From the data below, copy out every line in which the word "zlen" occurs.

• Data section:
---

(* src/hypervisor/virtio/hab_virtio.c:64-67 IN_BUF_SIZE *)
Definition buf_size (t : pool_type_t) : Z :=
  match t with PT_OUT_SMALL => 512 | PT_OUT_MEDIUM => 5120 | PT_OUT_LARGE => 51200 | PT_IN => 5120 end.

(* src/hypervisor/virtio/hab_virtio.c:69-72 IN_BUF_NUM *)
Definition buf_num (t : pool_type_t) : Z :=
  match t with PT_OUT_SMALL => 200 | PT_OUT_MEDIUM => 100 | PT_OUT_LARGE => 10 | PT_IN => 100 end.

(* src/hypervisor/virtio/hab_virtio.c:74-85 IN_BUF_POOL_SLOT *)
Definition buf_slot (t : pool_type_t) : Z := GUARD_BAND_SZ + sizeof_vh_buf_header + buf_size t.

(* src/hypervisor/virtio/hab_virtio.c:87-90 IN_POOL_SIZE *)
Definition pool_size (t : pool_type_t) : Z := buf_slot t * buf_num t.

(** The headers of a pool from the [i]-th on, and their number. *)
(* src/hypervisor/virtio/hab_virtio.c:284-294 init_pool_list *)
Fixpoint init_pool_from (buf_size : Z) (t : pool_type_t) (i : Z) (n : nat) (ptr : Z) : list vh_buf_header :=
  match n with
  | O => []
  | S n =>
      let hd := Build_vh_buf_header (ptr + GUARD_BAND_SZ + sizeof_vh_buf_header) buf_size t i 0 in
      hd :: init_pool_from buf_size t (i + 1) n (hd_buf hd + buf_size)
  end.

(* src/hypervisor/virtio/hab_virtio.c:270-295 init_pool_list *)
Definition init_pool_list (buf_size buf_num : Z) (t : pool_type_t) (cnt : Z) : list vh_buf_header * Z :=
  let l := init_pool_from buf_size t 0 (Z.to_nat buf_num) 0 in (l, cnt + zlen l).

(** ** The kernel's virtqueue

    [vq_held] are the buffers that were added and not yet handed back.  A buffer comes
    back with the length that the device says it wrote and what its memory then
    holds; the device writes no more than the buffer. *)
Class Virtqueue (VQ : Type) := {
  vq_held : VQ -> list vh_buf_header;
  virtqueue_add_outbuf : VQ -> vh_buf_header -> bytes -> Z * VQ;
  virtqueue_add_inbuf : VQ -> vh_buf_header -> Z * VQ;
  virtqueue_get_buf : VQ -> option (vh_buf_header * Z * bytes) * VQ;
  virtqueue_kick : VQ -> bool * VQ;
  vq_add_out_held : forall q hd bs r q', virtqueue_add_outbuf q hd bs = (r, q') ->
    vq_held q' ≡ₚ (if r =? 0 then [hd] else []) ++ vq_held q;
  vq_add_in_held : forall q hd r q', virtqueue_add_inbuf q hd = (r, q') ->
    vq_held q' ≡ₚ (if r =? 0 then [hd] else []) ++ vq_held q;
  vq_get_held : forall q hd len bs q', virtqueue_get_buf q = (Some (hd, len, bs), q') ->
    vq_held q ≡ₚ hd :: vq_held q' /\ zlen bs = hd_size hd;
  vq_get_none : forall q q', virtqueue_get_buf q = (None, q') -> vq_held q' ≡ₚ vq_held q;
  vq_kick_held : forall q r q', virtqueue_kick q = (r, q') -> vq_held q' ≡ₚ vq_held q
}.

(** ** A channel's side of the device *)

(** [vp_read_data] is the received buffer that is being handled, [vp_task] whether
    the tasklet that handles the others is scheduled. *)
(* src/hypervisor/virtio/hab_virtio.h:18-52 vq_pchan *)
Record vq_pchan (VQ : Type) := {
  vp_mmid : Z;
  vp_pchan : option nat;
  vp_vhab : option nat;
  vp_tx : VQ;
  vp_rx : VQ;
  vp_s_pool : option bytes;
  vp_s_list : list vh_buf_header;
  vp_s_cnt : Z;
  vp_m_pool : option bytes;
  vp_m_list : list vh_buf_header;
  vp_m_cnt : Z;
  vp_l_pool : option bytes;
  vp_l_list : list vh_buf_header;
  vp_l_cnt : Z;
  vp_in_list : list vh_buf_header;
  vp_in_cnt : Z;
  vp_read_data : option bytes;
  vp_read_size : Z;
  vp_read_offset : Z;
  vp_pchan_ready : bool;
  vp_task : bool
}.
Arguments Build_vq_pchan {VQ}.
Arguments vp_mmid {VQ} _.
Arguments vp_pchan {VQ} _.
Arguments vp_vhab {VQ} _.
Arguments vp_tx {VQ} _.
Arguments vp_rx {VQ} _.
Arguments vp_s_pool {VQ} _.
Arguments vp_s_list {VQ} _.
Arguments vp_s_cnt {VQ} _.
Arguments vp_m_pool {VQ} _.
Arguments vp_m_list {VQ} _.
Arguments vp_m_cnt {VQ} _.
Arguments vp_l_pool {VQ} _.
Arguments vp_l_list {VQ} _.
Arguments vp_l_cnt {VQ} _.
Arguments vp_in_list {VQ} _.
Arguments vp_in_cnt {VQ} _.
Arguments vp_read_data {VQ} _.
Arguments vp_read_size {VQ} _.
Arguments vp_read_offset {VQ} _.
Arguments vp_pchan_ready {VQ} _.
Arguments vp_task {VQ} _.

Definition set_vp_mmid {VQ} (x : Z) (r : vq_pchan VQ) : vq_pchan VQ :=
  Build_vq_pchan x (vp_pchan r) (vp_vhab r) (vp_tx r) (vp_rx r) (vp_s_pool r) (vp_s_list r) (vp_s_cnt r) (vp_m_pool r) (vp_m_list r) (vp_m_cnt r) (vp_l_pool r) (vp_l_list r) (vp_l_cnt r) (vp_in_list r) (vp_in_cnt r) (vp_read_data r) (vp_read_size r) (vp_read_offset r) (vp_pchan_ready r) (vp_task r).
Definition set_vp_pchan {VQ} (x : option nat) (r : vq_pchan VQ) : vq_pchan VQ :=
  Build_vq_pchan (vp_mmid r) x (vp_vhab r) (vp_tx r) (vp_rx r) (vp_s_pool r) (vp_s_list r) (vp_s_cnt r) (vp_m_pool r) (vp_m_list r) (vp_m_cnt r) (vp_l_pool r) (vp_l_list r) (vp_l_cnt r) (vp_in_list r) (vp_in_cnt r) (vp_read_data r) (vp_read_size r) (vp_read_offset r) (vp_pchan_ready r) (vp_task r).
Definition set_vp_vhab {VQ} (x : option nat) (r : vq_pchan VQ) : vq_pchan VQ :=
  Build_vq_pchan (vp_mmid r) (vp_pchan r) x (vp_tx r) (vp_rx r) (vp_s_pool r) (vp_s_list r) (vp_s_cnt r) (vp_m_pool r) (vp_m_list r) (vp_m_cnt r) (vp_l_pool r) (vp_l_list r) (vp_l_cnt r) (vp_in_list r) (vp_in_cnt r) (vp_read_data r) (vp_read_size r) (vp_read_offset r) (vp_pchan_ready r) (vp_task r).
Definition set_vp_tx {VQ} (x : VQ) (r : vq_pchan VQ) : vq_pchan VQ :=
  Build_vq_pchan (vp_mmid r) (vp_pchan r) (vp_vhab r) x (vp_rx r) (vp_s_pool r) (vp_s_list r) (vp_s_cnt r) (vp_m_pool r) (vp_m_list r) (vp_m_cnt r) (vp_l_pool r) (vp_l_list r) (vp_l_cnt r) (vp_in_list r) (vp_in_cnt r) (vp_read_data r) (vp_read_size r) (vp_read_offset r) (vp_pchan_ready r) (vp_task r).
Definition set_vp_rx {VQ} (x : VQ) (r : vq_pchan VQ) : vq_pchan VQ :=
  Build_vq_pchan (vp_mmid r) (vp_pchan r) (vp_vhab r) (vp_tx r) x (vp_s_pool r) (vp_s_list r) (vp_s_cnt r) (vp_m_pool r) (vp_m_list r) (vp_m_cnt r) (vp_l_pool r) (vp_l_list r) (vp_l_cnt r) (vp_in_list r) (vp_in_cnt r) (vp_read_data r) (vp_read_size r) (vp_read_offset r) (vp_pchan_ready r) (vp_task r).
Definition set_vp_s_pool {VQ} (x : option bytes) (r : vq_pchan VQ) : vq_pchan VQ :=
  Build_vq_pchan (vp_mmid r) (vp_pchan r) (vp_vhab r) (vp_tx r) (vp_rx r) x (vp_s_list r) (vp_s_cnt r) (vp_m_pool r) (vp_m_list r) (vp_m_cnt r) (vp_l_pool r) (vp_l_list r) (vp_l_cnt r) (vp_in_list r) (vp_in_cnt r) (vp_read_data r) (vp_read_size r) (vp_read_offset r) (vp_pchan_ready r) (vp_task r).
Definition set_vp_s_list {VQ} (x : list vh_buf_header) (r : vq_pchan VQ) : vq_pchan VQ :=
  Build_vq_pchan (vp_mmid r) (vp_pchan r) (vp_vhab r) (vp_tx r) (vp_rx r) (vp_s_pool r) x (vp_s_cnt r) (vp_m_pool r) (vp_m_list r) (vp_m_cnt r) (vp_l_pool r) (vp_l_list r) (vp_l_cnt r) (vp_in_list r) (vp_in_cnt r) (vp_read_data r) (vp_read_size r) (vp_read_offset r) (vp_pchan_ready r) (vp_task r).
Definition set_vp_s_cnt {VQ} (x : Z) (r : vq_pchan VQ) : vq_pchan VQ :=
  Build_vq_pchan (vp_mmid r) (vp_pchan r) (vp_vhab r) (vp_tx r) (vp_rx r) (vp_s_pool r) (vp_s_list r) x (vp_m_pool r) (vp_m_list r) (vp_m_cnt r) (vp_l_pool r) (vp_l_list r) (vp_l_cnt r) (vp_in_list r) (vp_in_cnt r) (vp_read_data r) (vp_read_size r) (vp_read_offset r) (vp_pchan_ready r) (vp_task r).
Definition set_vp_m_pool {VQ} (x : option bytes) (r : vq_pchan VQ) : vq_pchan VQ :=
  Build_vq_pchan (vp_mmid r) (vp_pchan r) (vp_vhab r) (vp_tx r) (vp_rx r) (vp_s_pool r) (vp_s_list r) (vp_s_cnt r) x (vp_m_list r) (vp_m_cnt r) (vp_l_pool r) (vp_l_list r) (vp_l_cnt r) (vp_in_list r) (vp_in_cnt r) (vp_read_data r) (vp_read_size r) (vp_read_offset r) (vp_pchan_ready r) (vp_task r).
Definition set_vp_m_list {VQ} (x : list vh_buf_header) (r : vq_pchan VQ) : vq_pchan VQ :=
  Build_vq_pchan (vp_mmid r) (vp_pchan r) (vp_vhab r) (vp_tx r) (vp_rx r) (vp_s_pool r) (vp_s_list r) (vp_s_cnt r) (vp_m_pool r) x (vp_m_cnt r) (vp_l_pool r) (vp_l_list r) (vp_l_cnt r) (vp_in_list r) (vp_in_cnt r) (vp_read_data r) (vp_read_size r) (vp_read_offset r) (vp_pchan_ready r) (vp_task r).
Definition set_vp_m_cnt {VQ} (x : Z) (r : vq_pchan VQ) : vq_pchan VQ :=
  Build_vq_pchan (vp_mmid r) (vp_pchan r) (vp_vhab r) (vp_tx r) (vp_rx r) (vp_s_pool r) (vp_s_list r) (vp_s_cnt r) (vp_m_pool r) (vp_m_list r) x (vp_l_pool r) (vp_l_list r) (vp_l_cnt r) (vp_in_list r) (vp_in_cnt r) (vp_read_data r) (vp_read_size r) (vp_read_offset r) (vp_pchan_ready r) (vp_task r).
Definition set_vp_l_pool {VQ} (x : option bytes) (r : vq_pchan VQ) : vq_pchan VQ :=
  Build_vq_pchan (vp_mmid r) (vp_pchan r) (vp_vhab r) (vp_tx r) (vp_rx r) (vp_s_pool r) (vp_s_list r) (vp_s_cnt r) (vp_m_pool r) (vp_m_list r) (vp_m_cnt r) x (vp_l_list r) (vp_l_cnt r) (vp_in_list r) (vp_in_cnt r) (vp_read_data r) (vp_read_size r) (vp_read_offset r) (vp_pchan_ready r) (vp_task r).
Definition set_vp_l_list {VQ} (x : list vh_buf_header) (r : vq_pchan VQ) : vq_pchan VQ :=
  Build_vq_pchan (vp_mmid r) (vp_pchan r) (vp_vhab r) (vp_tx r) (vp_rx r) (vp_s_pool r) (vp_s_list r) (vp_s_cnt r) (vp_m_pool r) (vp_m_list r) (vp_m_cnt r) (vp_l_pool r) x (vp_l_cnt r) (vp_in_list r) (vp_in_cnt r) (vp_read_data r) (vp_read_size r) (vp_read_offset r) (vp_pchan_ready r) (vp_task r).
Definition set_vp_l_cnt {VQ} (x : Z) (r : vq_pchan VQ) : vq_pchan VQ :=
  Build_vq_pchan (vp_mmid r) (vp_pchan r) (vp_vhab r) (vp_tx r) (vp_rx r) (vp_s_pool r) (vp_s_list r) (vp_s_cnt r) (vp_m_pool r) (vp_m_list r) (vp_m_cnt r) (vp_l_pool r) (vp_l_list r) x (vp_in_list r) (vp_in_cnt r) (vp_read_data r) (vp_read_size r) (vp_read_offset r) (vp_pchan_ready r) (vp_task r).
Definition set_vp_in_list {VQ} (x : list vh_buf_header) (r : vq_pchan VQ) : vq_pchan VQ :=
  Build_vq_pchan (vp_mmid r) (vp_pchan r) (vp_vhab r) (vp_tx r) (vp_rx r) (vp_s_pool r) (vp_s_list r) (vp_s_cnt r) (vp_m_pool r) (vp_m_list r) (vp_m_cnt r) (vp_l_pool r) (vp_l_list r) (vp_l_cnt r) x (vp_in_cnt r) (vp_read_data r) (vp_read_size r) (vp_read_offset r) (vp_pchan_ready r) (vp_task r).
Definition set_vp_in_cnt {VQ} (x : Z) (r : vq_pchan VQ) : vq_pchan VQ :=
  Build_vq_pchan (vp_mmid r) (vp_pchan r) (vp_vhab r) (vp_tx r) (vp_rx r) (vp_s_pool r) (vp_s_list r) (vp_s_cnt r) (vp_m_pool r) (vp_m_list r) (vp_m_cnt r) (vp_l_pool r) (vp_l_list r) (vp_l_cnt r) (vp_in_list r) x (vp_read_data r) (vp_read_size r) (vp_read_offset r) (vp_pchan_ready r) (vp_task r).
Definition set_vp_read_data {VQ} (x : option bytes) (r : vq_pchan VQ) : vq_pchan VQ :=
  Build_vq_pchan (vp_mmid r) (vp_pchan r) (vp_vhab r) (vp_tx r) (vp_rx r) (vp_s_pool r) (vp_s_list r) (vp_s_cnt r) (vp_m_pool r) (vp_m_list r) (vp_m_cnt r) (vp_l_pool r) (vp_l_list r) (vp_l_cnt r) (vp_in_list r) (vp_in_cnt r) x (vp_read_size r) (vp_read_offset r) (vp_pchan_ready r) (vp_task r).
Definition set_vp_read_size {VQ} (x : Z) (r : vq_pchan VQ) : vq_pchan VQ :=
  Build_vq_pchan (vp_mmid r) (vp_pchan r) (vp_vhab r) (vp_tx r) (vp_rx r) (vp_s_pool r) (vp_s_list r) (vp_s_cnt r) (vp_m_pool r) (vp_m_list r) (vp_m_cnt r) (vp_l_pool r) (vp_l_list r) (vp_l_cnt r) (vp_in_list r) (vp_in_cnt r) (vp_read_data r) x (vp_read_offset r) (vp_pchan_ready r) (vp_task r).
Definition set_vp_read_offset {VQ} (x : Z) (r : vq_pchan VQ) : vq_pchan VQ :=
  Build_vq_pchan (vp_mmid r) (vp_pchan r) (vp_vhab r) (vp_tx r) (vp_rx r) (vp_s_pool r) (vp_s_list r) (vp_s_cnt r) (vp_m_pool r) (vp_m_list r) (vp_m_cnt r) (vp_l_pool r) (vp_l_list r) (vp_l_cnt r) (vp_in_list r) (vp_in_cnt r) (vp_read_data r) (vp_read_size r) x (vp_pchan_ready r) (vp_task r).
Definition set_vp_pchan_ready {VQ} (x : bool) (r : vq_pchan VQ) : vq_pchan VQ :=
  Build_vq_pchan (vp_mmid r) (vp_pchan r) (vp_vhab r) (vp_tx r) (vp_rx r) (vp_s_pool r) (vp_s_list r) (vp_s_cnt r) (vp_m_pool r) (vp_m_list r) (vp_m_cnt r) (vp_l_pool r) (vp_l_list r) (vp_l_cnt r) (vp_in_list r) (vp_in_cnt r) (vp_read_data r) (vp_read_size r) (vp_read_offset r) x (vp_task r).
Definition set_vp_task {VQ} (x : bool) (r : vq_pchan VQ) : vq_pchan VQ :=
  Build_vq_pchan (vp_mmid r) (vp_pchan r) (vp_vhab r) (vp_tx r) (vp_rx r) (vp_s_pool r) (vp_s_list r) (vp_s_cnt r) (vp_m_pool r) (vp_m_list r) (vp_m_cnt r) (vp_l_pool r) (vp_l_list r) (vp_l_cnt r) (vp_in_list r) (vp_in_cnt r) (vp_read_data r) (vp_read_size r) (vp_read_offset r) (vp_pchan_ready r) x.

---

• Solved exercise:
  let l := init_pool_from buf_size t 0 (Z.to_nat buf_num) 0 in (l, cnt + zlen l).
    vq_held q ≡ₚ hd :: vq_held q' /\ zlen bs = hd_size hd;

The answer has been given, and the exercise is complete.